**HOW TO COMPLETE THIS TASK:**
Starting with the first line of the records, write out each line exactly until you have included the line containing "rewrite filter_cons_True by".

"""

Lemma Add_advance_conc B segs lo R avail sacks :
  ordered lo segs → segs_close B segs → close B R →
  Forall (λ e, R < e.2 ∧ e.1 < e.2 ∧ close B e.1 ∧ close B e.2) sacks →
  Add_advance (conc segs) (u32 R) (u32 avail) (wsack sacks) =
    Ok (u32 (aadv segs R), u32 (avail + (aadv segs R - R)),
        wsack (filter (λ e, aadv segs R < e.2) sacks)).
Proof.
  assert (∀ R' (l : list seg), Forall (λ e, R' < e.2 ∧ e.1 < e.2 ∧ close B e.1 ∧ close B e.2) l →
    filter (λ e : seg, R' < e.2) l = l) as Hid.
  { intros R' l. induction 1 as [|e l He _ IH]; [done|].
    rewrite filter_cons_True by tauto. by rewrite IH. }
  revert lo R avail sacks. induction segs as [|[f l] r IH]; intros lo R avail sacks Ho Hc HR Hs.
  { cbn -[wrap filter]. rewrite Hid by done. cbn [aadv]. by replace (avail + (R - R)) with avail by lia. }
  destruct Ho as (Hlo & Hfl & Ho). apply segs_close_cons in Hc as (Hf & Hl & Hr).
  change (conc ((f, l) :: r)) with ((u32 f, bytes f l) :: conc r). cbn [Add_advance aadv].
  rewrite (close_lt B f R), (close_gt B f R) by done.
  destruct (Z.ltb_spec f R); [by apply (IH l)|]. destruct (Z.ltb_spec R f).
  { rewrite Hid by done. by replace (avail + (R - R)) with avail by lia. }
  rewrite size_bytes, seq_add_u32 by lia. replace (f + (l - f)) with l by lia.
  rewrite (ClearSackList_conc B) by (done || (eapply Forall_impl; [exact Hs|naive_solver])).
  res_simpl. rewrite wrap_add_l by lia.
  assert (l ≤ aadv r l) as Hmono.
  { apply (aadv_spec r l l Ho). intros f' l' H'. apply (ordered_elem _ _ _ _ Ho) in H'. lia. }
  rewrite (IH l) by (done || (apply Forall_forall; intros e [He Hin]%list_elem_of_filter;
    rewrite Forall_forall in Hs; specialize (Hs e Hin); tauto)).
  rewrite list_filter_filter_l by (intros; lia).
  by replace (avail + (l - f) + (aadv r l - l)) with (avail + (aadv r l - R)) by lia.
Qed.
End conc.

"""

**RESULT OF THIS EXERCISE:**
Lemma Add_advance_conc B segs lo R avail sacks :
  ordered lo segs → segs_close B segs → close B R →
  Forall (λ e, R < e.2 ∧ e.1 < e.2 ∧ close B e.1 ∧ close B e.2) sacks →
  Add_advance (conc segs) (u32 R) (u32 avail) (wsack sacks) =
    Ok (u32 (aadv segs R), u32 (avail + (aadv segs R - R)),
        wsack (filter (λ e, aadv segs R < e.2) sacks)).
Proof.
  assert (∀ R' (l : list seg), Forall (λ e, R' < e.2 ∧ e.1 < e.2 ∧ close B e.1 ∧ close B e.2) l →
    filter (λ e : seg, R' < e.2) l = l) as Hid.
  { intros R' l. induction 1 as [|e l He _ IH]; [done|].
    rewrite filter_cons_True by tauto. by rewrite IH. }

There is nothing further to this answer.